I’ll tell you what was wrong with me. I had a negative experience sexually when I was young and I let the shame, guilt, anger build inside of me, as it was, had to be, a secret.

For many years this repression affected my relationships. I could never ever find happiness with anyone and I thought it was because of this. Sometimes I would tell my partners and it kinda gave me Carte Blanche to not get intimate with them. I would only get intimate after drinking, when my barriers fell down and I could relax enough to have sex. And eventually that died down because sex, as fun as it may be, doesn’t give you the emotional connection needed to make love. And so relationships messed up eventually.

During my first psychosis, I actually opened up about that negative experience. Directly to the person concerned. And do you know what? He felt as shit as I did about it. And I was then able to forget about it and put it down to experience. Sometimes you make mistakes in life and you need to learn from them. No Regrets now. Such a liberating feeling.

The “Psychosis”, which looking back, lasted a few weeks, enabled me to open up without a care in the world to all sorts of people about stuff that had been bothering me most of my adult life.

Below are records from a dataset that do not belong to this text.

Lemma C2_p95_is_sorted_element_witness :
  Scenarios.twenty_samples <> [] /\ ~ 20 == 0 /\ ~ 10 == 0 /\
  exists st,
    MapBench.compute_stats Scenarios.newton_sqrt 1 20 Scenarios.twenty_samples
    = inr (Some st) /\
    MapBench.p95_time st
    = nth 19 (sorted (map fst Scenarios.twenty_samples)) 0.
Proof.
  assert (H1 : Scenarios.twenty_samples <> []) by (vm_compute; discriminate).
  assert (H2 : ~ 20 == 0) by (vm_compute; discriminate).
  assert (H3 : ~ 10 == 0) by (vm_compute; discriminate).
  destruct (@C2_p95_is_sorted_element Scenarios.newton_sqrt 1 20
              Scenarios.twenty_samples 10 0 [] H1 H2 H3)
    as [(st & Hrun & Hp95 & _) _].
  repeat split; try assumption.
  exists st. split; [exact Hrun | exact Hp95].
Defined.

Lemma C3_empty_sample_set_witness :
  (0 < 2)%Z /\
  MapBench.collect [inr []; inl DatabaseError] = [] /\
  0 < 10 /\
  MapBench.run_benchmark Scenarios.newton_sqrt 2 1 100 110 [inr []; inl DatabaseError]
  = inr None /\
  fst (QueryBench2.run_benchmark 2 10
         (QueryBench2.mkRun (fun _ => Scenarios.failing_worker) 2) Scenarios.idle)
  = inr (QueryBench2.mkStats 2 0 (inject_Z 0 / 10) 0 0 0 0 0).
Proof.
  assert (H1 : (0 < 2)%Z) by lia.
  assert (H2 : MapBench.collect [inr []; inl DatabaseError] = []) by reflexivity.
  assert (H3 : 0 < 10) by reflexivity.
  assert (H4 : forall i,
             QueryBench2.connect_ok
               (QueryBench2.worker_of
                  (QueryBench2.mkRun (fun _ => Scenarios.failing_worker) 2) i) = true /\
             QueryBench2.no_sample
               (QueryBench2.worker_of
                  (QueryBench2.mkRun (fun _ => Scenarios.failing_worker) 2) i))
    by (intros i; split; reflexivity).
  destruct (@C3_empty_sample_set Scenarios.newton_sqrt 2 1 100 110
              [inr []; inl DatabaseError] 10
              (QueryBench2.mkRun (fun _ => Scenarios.failing_worker) 2)
              Scenarios.idle H1 H2 H3 H4) as [Ha Hb].
  repeat split; assumption.
Defined.




End Witnesses.

(** * Further properties of aurora-map-bench.py *)

Section MapBenchStatsOrder.

Import MapBench.

Variable fsqrt : Q -> Q.

Lemma min_from_spec (l : list Q) (best : Q) :
  (min_from best l <= best)%Q /\
  Forall (fun x => (min_from best l <= x)%Q) l /\
  (min_from best l = best \/ In (min_from best l) l).
Proof.
  revert best. induction l as [|x l IH]; intros best; simpl.
  - split; [apply Qle_refl|]. split; [constructor | left; reflexivity].
  - destruct (Qlt_le_dec x best) as [Hlt|Hle].
    + destruct (IH x) as (Hb & Hall & Hin). split; [|split].
      * eapply Qle_trans; [exact Hb | apply Qlt_le_weak, Hlt].
      * constructor; assumption.
      * right. destruct Hin as [->|Hin]; [left; reflexivity | right; exact Hin].
    + destruct (IH best) as (Hb & Hall & Hin). split; [exact Hb|]. split.
      * constructor; [eapply Qle_trans; eassumption | exact Hall].
      * destruct Hin as [Heq|Hin]; [left; exact Heq | right; right; exact Hin].
Qed.

Lemma max_from_spec (l : list Q) (best : Q) :
  (best <= max_from best l)%Q /\
  Forall (fun x => (x <= max_from best l)%Q) l /\
  (max_from best l = best \/ In (max_from best l) l).
Proof.
  revert best. induction l as [|x l IH]; intros best; simpl.
  - split; [apply Qle_refl|]. split; [constructor | left; reflexivity].
  - destruct (Qlt_le_dec best x) as [Hlt|Hle].
    + destruct (IH x) as (Hb & Hall & Hin). split; [|split].
      * eapply Qle_trans; [apply Qlt_le_weak, Hlt | exact Hb].
      * constructor; assumption.
      * right. destruct Hin as [->|Hin]; [left; reflexivity | right; exact Hin].
    + destruct (IH best) as (Hb & Hall & Hin). split; [exact Hb|]. split.
      * constructor; [eapply Qle_trans; eassumption | exact Hall].
      * destruct Hin as [Heq|Hin]; [left; exact Heq | right; right; exact Hin].
Qed.

(** [min] and [max] of a list bound every element of it. *)
Lemma min_max_bounds (l : list Q) (mn mx : Q) :
  Py.min l = inr mn -> Py.max l = inr mx ->
  Forall (fun x => (mn <= x)%Q /\ (x <= mx)%Q) l.
Proof.
  destruct l as [|x l]; [discriminate|]. simpl.
  intros Hmn Hmx. injection Hmn as <-. injection Hmx as <-.
  destruct (min_from_spec l x) as (Hb & Hall & _).
  destruct (max_from_spec l x) as (Hb' & Hall' & _).
  constructor; [split; assumption|].
  rewrite Forall_forall in *. intros y Hy. split; auto.
Qed.
(** X3.  On a frame that holds float64 cells only, as the provider delivers it,
    the cleaning alters no cell: the result is the input with its labels
    flattened and the rows without prices removed. *)
Theorem clean_leaves_numbers_alone (X : externals) (df d : DataFrame) :
  all_float df ->
  clean X df = Returned d ->
  columns d = FlatIndex (column_names df)
  /\ rows d = filter (fun r => negb (ohlc_all_null d r)) (rows df).
Proof.
  intros Hall H. destruct (clean_steps _ _ _ H) as (c & Hc & Hdc & Hcf & Hrows).
  assert (Hfix : c = flatten_columns df).
  { apply (coerce_columns_fixed X numeric_cols); [| assumption].
    intros col i r _ _ Hin. rewrite rows_flatten in Hin.
    unfold cell_at. destruct (nth_in_or_default i (cells r) NaN) as [Hc' | ->];
      [| reflexivity].
    unfold all_float in Hall.
    destruct (proj1 (Forall_forall _ _)
                (proj1 (Forall_forall _ _) Hall r Hin) _ Hc') as [x ->].
    reflexivity. }
  subst c. rewrite rows_flatten in Hrows. split; [congruence | assumption].
Qed.

Lemma clean_leaves_numbers_alone_witness :
  columns abc_frame = FlatIndex (column_names abc_frame)
  /\ rows abc_frame
     = filter (fun r => negb (ohlc_all_null abc_frame r)) (rows abc_frame).
Proof.
  apply (clean_leaves_numbers_alone
           (sample_world (Returned abc_frame) (Returned ok_response)
                         (Returned fifteen_stories))
           abc_frame abc_frame).
  - unfold all_float. cbn. repeat (constructor; eauto).
  - reflexivity.
Defined.

(** X4.  After the cleaning no text and no [None] is left in the columns
    among Open, High, Low, Close and Volume that the frame has: each is a
    Series of numbers, one per row. *)
Theorem cleaned_numeric_columns_hold_no_text (X : externals) (df d : DataFrame)
    (col : string) :
  clean X df = Returned d ->
  In col numeric_cols ->
  contains (column_names d) col = true ->
  exists series,
    get_series d col = Returned series
    /\ length series = length (rows d)
    /\ Forall (fun c => c <> PyNone /\ forall t, c <> Str t) series.
Proof.
  intros H Hcol Hc.
  destruct (clean_spec _ _ _ H) as (c & _ & _ & _ & _ & Hnum).
  rewrite (column_names_clean _ _ _ H) in Hc.
  destruct (proj1 (Forall_forall _ _) Hnum col Hcol) as [Hf | [i Hi]]; [congruence |].
  rewrite <- (column_names_clean _ _ _ H) in Hi.
  exists (map (fun r => Float (field d col r)) (rows d)). split; [| split].
  - exact (get_series_cleaned X df d col i H Hcol Hi).
  - apply length_map.
  - apply Forall_forall. intros x Hx. apply in_map_iff in Hx.
    destruct Hx as (r & <- & _). split; [discriminate | intros t; discriminate].
Qed.
(** * MEDC17 emission handler: the signature scan-and-patch engine

    A shallow embedding of [MEDC17EmissionHandler] from [emmission.py]:
    the rule catalog built by [__init__], the option defaulting, and
    [apply_modifications], followed by the properties of the engine;
    then the file layer ([validate_file], [read_binary], [write_binary],
    [process]) and the handler that the command-line script builds.

    Modelling choices.
    - A [bytearray] / [bytes] value is a [list byte].
    - A Python [str] is a [string]; [str.lower] is modelled on ASCII
      letters, which covers every rule name of the catalog.
    - [self.options] is a [gmap string bool]; [dict.get(k, False)] is
      [default false (m !! k)].
    - [self.patterns] is a dict iterated with [.items()], that is in
      insertion order: an association list.
    - The pair [(data, changes)] is threaded through the two loops; the
      in-place mutation of [data] becomes the first component of the
      returned state. *)

From Stdlib Require Import Strings.Ascii Strings.String Strings.Byte Strings.HexString ZArith.
From stdpp Require Import gmap strings list.

#[global] Instance byte_eq_dec : EqDecision byte := Byte.byte_eq_dec.

(** ** Python primitives *)

Section slices.
Context {A : Type}.

(** [l[a:b]] for [0 <= a <= b]; the upper bound is clamped to the length. *)
Definition slice (a b : nat) (l : list A) : list A :=
  take (b - a) (drop a l).
Lemma strongly_sorted_city (c : string) (l : list ForecastRow) :
  StronglySorted (fun a b => key_le a b = true) l ->
  StronglySorted (fun a b => ts_le (start_ts a) (start_ts b) = true)
    (List.filter (fun r => String.eqb (location r) c) l).
Proof.
  induction 1 as [|a l Hs IH Hall]; cbn; [constructor|].
  destruct (String.eqb_spec (location a) c) as [Ha|Ha]; [|exact IH].
  constructor; [exact IH|].
  apply Forall_forall. intros b Hb. apply list_elem_of_In, filter_In in Hb as [Hb Hbc].
  apply String.eqb_eq in Hbc.
  pose proof (proj1 (Forall_forall _ _) Hall b (proj2 (list_elem_of_In _ _) Hb)) as Hab.
  unfold key_le in Hab. rewrite Ha, Hbc, String.eqb_refl in Hab. exact Hab.
Qed.

Lemma selectbox_in (opts : list string) (choice : option string) (c : string) :
  selectbox opts choice = Some c -> In c opts.
Proof.
  unfold selectbox.
  assert (Hhead : head opts = Some c -> In c opts)
    by (destruct opts; cbn; [discriminate | intros [= <-]; left; reflexivity]).
  destruct choice as [c'|]; [|exact Hhead].
  destruct (existsb (String.eqb c') opts) eqn:E; [|exact Hhead].
  intros [= <-]. apply existsb_exists in E as (x & Hx & Hcx).
  apply String.eqb_eq in Hcx. subst x. exact Hx.
Qed.

Lemma selectbox_some (opts : list string) (choice : option string) :
  opts <> [] -> exists c, selectbox opts choice = Some c.
Proof.
  unfold selectbox. destruct opts as [|o os]; [contradiction|]. intros _.
  destruct choice as [c|]; [destruct (existsb (String.eqb c) (o :: os))|]; eauto.
Qed.

Lemma city_rows_location (city : option string) (t : list ForecastRow) (r : ForecastRow) :
  In r (city_rows city t) -> city = Some (location r).
Proof.
  destruct city as [c|]; cbn; [|contradiction].
  intros Hin. apply filter_In in Hin as [_ E]. apply String.eqb_eq in E. rewrite E. reflexivity.
Qed.

Lemma city_rows_sorted (city : option string) (t : list ForecastRow) :
  StronglySorted (fun a b => key_le a b = true) t ->
  StronglySorted (fun a b => ts_le (start_ts a) (start_ts b) = true) (city_rows city t).
Proof. destruct city as [c|]; cbn; [apply strongly_sorted_city | constructor]. Qed.

Lemma city_rows_nonempty (c : string) (t : list ForecastRow) :
  In c (unique_strings [] (map location t)) -> city_rows (Some c) t <> [].
Proof.
  intros Hc. apply unique_strings_spec in Hc as [Hc _]. apply in_map_iff in Hc as (r & Hr & Hin).
  cbn. intros E. assert (Hf : In r (List.filter (fun r => String.eqb (location r) c) t))
    by (apply filter_In; split; [exact Hin | apply String.eqb_eq; exact Hr]).
  rewrite E in Hf. contradiction.
Qed.

(** In rows sorted by startTime with NaT last, the first start is NaT only
    when all are. *)
Lemma existsb_start_sorted (r : ForecastRow) (l : list ForecastRow) :
  StronglySorted (fun a b => ts_le (start_ts a) (start_ts b) = true) (r :: l) ->
  existsb (fun x => notna (start_ts x)) (r :: l) = notna (start_ts r).
Proof.
  intros Hs. cbn. destruct (start_ts r) eqn:Er; [reflexivity|]. cbn.
  apply StronglySorted_inv in Hs as [_ Hall].
  apply not_true_iff_false. intros Hex. apply existsb_exists in Hex as (b & Hb & Hsb).
  pose proof (proj1 (Forall_forall _ _) Hall b (proj2 (list_elem_of_In _ _) Hb)) as Hab.
  cbn in Hab. rewrite Er in Hab. destruct (start_ts b); discriminate.
Qed.

Lemma run_script_report (env : gmap string string) (net : string -> option Response)
    (now : Q) (choice : option string) (cache : option (Response * Q)) :
  run_script env net now choice cache =
  let key := default "" (env !! "CWA_KEY") in
  if String.eqb key "" then ([SetPageConfig; Title; Caption; StError MissingKey], cache)
  else let '(evs, res, cache') := fetch_forecast key net now cache in
       ([SetPageConfig; Title; Caption; Info] ++ evs ++ report choice res, cache').
Proof. reflexivity. Qed.

Lemma report_no_http (choice : option string) (res : option Response) :
  List.filter is_http (report choice res) = [].
Proof.
  destruct res as [raw|]; [|reflexivity]. cbn.
  destruct (to_dataframe raw); [apply dashboard_no_http | reflexivity].
Qed.

End Script.

Lemma filter_is_http_nil (l : list Event) (k : string) :
  List.filter is_http l = [] -> ~ In (HttpGet k) l.
Proof.
  intros H Hin. assert (Hf : In (HttpGet k) (List.filter is_http l))
    by (apply filter_In; split; [exact Hin | reflexivity]).
  rewrite H in Hf. contradiction.
Qed.

Section Tables.

Lemma forall2_in_r {A B} (R : A -> B -> Prop) (l1 : list A) (l2 : list B) (y : B) :
  Forall2 R l1 l2 -> In y l2 -> exists x, In x l1 /\ R x y.
Proof.
  induction 1 as [|a b l1 l2 Hab _ IH]; cbn; [contradiction|].
  intros [->|Hin]; [eauto|]. destruct (IH Hin) as (x & ? & ?); eauto.
Qed.

Lemma foldl_insert_last (els : list WeatherElement) (m : gmap string (list TimeSlot))
    (k : string) :
  foldl (fun m el => <[elementName el := time el]> m) m els !! k =
  match last (List.filter (fun e => String.eqb (elementName e) k) els) with
  | Some e => Some (time e)
  | None => m !! k
  end.
Proof.
  revert m. induction els as [|e els IH]; intros m; cbn [foldl List.filter]; [reflexivity|].
  rewrite IH. destruct (String.eqb_spec (elementName e) k) as [<-|Hne].
  - rewrite last_cons. destruct (last _); [reflexivity|]. apply lookup_insert_eq.
  - destruct (last _); [reflexivity|]. apply lookup_insert_ne. exact Hne.
Qed.
(** * Drive-time service areas notebook: a shallow embedding

    The notebook [constructing_drive_time_based_service_areas.ipynb] is a
    sequence of cells that call a geocoder, a service-area solver and a map
    widget, and that unwrap the solver's response dictionaries into
    [Feature] and [FeatureSet] objects.  Each code cell is embedded below as
    a function of the variables it reads; cells that touch the widget, the
    console, the remote services or a mutable dictionary run in a small
    state-and-exception monad over an event log and a heap. *)

From Stdlib Require Import ZArith QArith.
From stdpp Require Import base option list strings gmap.

Set Warnings "-register-all".
Local Open Scope string_scope.
Local Open Scope list_scope.
Local Open Scope Z_scope.

(** ** Python values and exceptions *)

Module Py.

(** The values the notebook handles are what [json] decoding produces:
    [None], booleans, integers, finite floats (kept as the rational they
    denote), strings, lists and dictionaries with string keys.  The kernel
    is Python 3.5, whose dictionaries have no specified iteration order. *)
Inductive value :=
| VNone
| VBool (b : bool)
| VInt (n : Z)
| VFloat (q : Q)
| VStr (s : string)
| VList (l : list value)
| VDict (d : gmap string value).

(** The built-in exceptions the cells can raise. *)
Inductive exn :=
| KeyError (key : value)
| IndexError
| TypeError.

Inductive res (A : Type) :=
| Ok (a : A)
| Raise (e : exn).
Global Arguments Ok {A} a.
Global Arguments Raise {A} e.

Definition bind {A B} (c : res A) (k : A -> res B) : res B :=
  match c with
  | Ok a => k a
  | Raise e => Raise e
  end.

Definition is_ok {A} (c : res A) : bool :=
  match c with Ok _ => true | Raise _ => false end.

(** [v[k]] for a string key [k]. Only a dictionary can be subscripted by a
    string; a list or a string wants an integer, the scalars are not
    subscriptable at all. *)
Definition getitem (v : value) (k : string) : res value :=
  match v with
  | VDict d =>
      match d !! k with
      | Some x => Ok x
      | None => Raise (KeyError (VStr k))
      end
  | _ => Raise TypeError
  end.

(** [l[j]] on a list, for an index [j >= 0]. *)
Definition list_getitem {A} (l : list A) (j : nat) : res A :=
  match l !! j with
  | Some x => Ok x
  | None => Raise IndexError
  end.

Definition chars (s : string) : list value :=
  (fun c => VStr (String c EmptyString)) <$> String.list_ascii_of_string s.

(** What a [for] statement or a comprehension iterates over. *)
Definition iter (v : value) : res (list value) :=
  match v with
  | VList l => Ok l
  | VStr s => Ok (chars s)
  | VDict d => Ok (VStr <$> (map_to_list d).*1)
  | _ => Raise TypeError
  end.

(** [v == s] for a string literal [s]. *)
Definition eq_str (v : value) (s : string) : bool :=
  match v with
  | VStr s' => String.eqb s' s
  | _ => false
  end.

(** Keys of a dictionary must be hashable; lists and dictionaries are not. *)
Definition hashable (v : value) : bool :=
  match v with
  | VList _ | VDict _ => false
  | _ => true
  end.

(** Numbers compare (and hash) by value across [bool], [int] and [float]. *)
Definition as_number (v : value) : option Q :=
  match v with
  | VBool b => Some (inject_Z (Z.b2z b))
  | VInt n => Some (inject_Z n)
  | VFloat q => Some q
  | _ => None
  end.

(** [d[k]] for a dictionary literal with integer keys. *)
Definition int_dict_getitem (d : list (Z * value)) (k : value) : res value :=
  if hashable k then
    match as_number k with
    | Some q =>
        match List.find (fun kv => Qeq_bool (inject_Z kv.1) q) d with
        | Some kv => Ok kv.2
        | None => Raise (KeyError k)
        end
    | None => Raise (KeyError k)
    end
  else Raise TypeError.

My mother’s adoration for her (dead) brother, who I knew had abused his daughters, she got to hear how I felt about this man. Since then, not one word about him. Phew!

My dad “abandoning” us when my mum and dad split up. Him and I are so close now.

I still have two major issues I need to deal with, one concerns my mum and the other, God. God incidently was the subject of my last psychosis.

I got angry with him.  How dare he give up on us so easily. How dare he punish Adam and Eve so dramatically that we are now left with such a shit world that nature and animals are starting to suffer, how dare he let people abuse people, even more so defenseless beings and nature?

I have found my connection to God and I won’t bother trying to explain it to anyone. If anyone is curious, I will just say, “Can you explain love? but you know it exists right? well the connection to God is just like that, you can’t explain it, yet you know it exists”. I have also decided that there is no point looking for God, just as there isn’t looking for love, he’ll find you. or not as the case may be. Funnily enough, you have heard it say many a time that God is love.

I also get angry about this Jeebus story, but that’ll be a post for another time.

Oh and I like to call him God because it reads Dog in reverse, and I love Dogs, without a shadow of a doubt, yet I can’t explain why.

This was what my Psychosis was about: on the morning I woke up, I was angry at God and I wanted to prove to him that he made a mistake, people are worth caring about, people are worth saving. Apart from abusers. They can go to hell. I don’t care what excuses they have to be taking out their frustrations on other beings in such ways. We all know the difference between right and wrong. Whatever your beliefs are.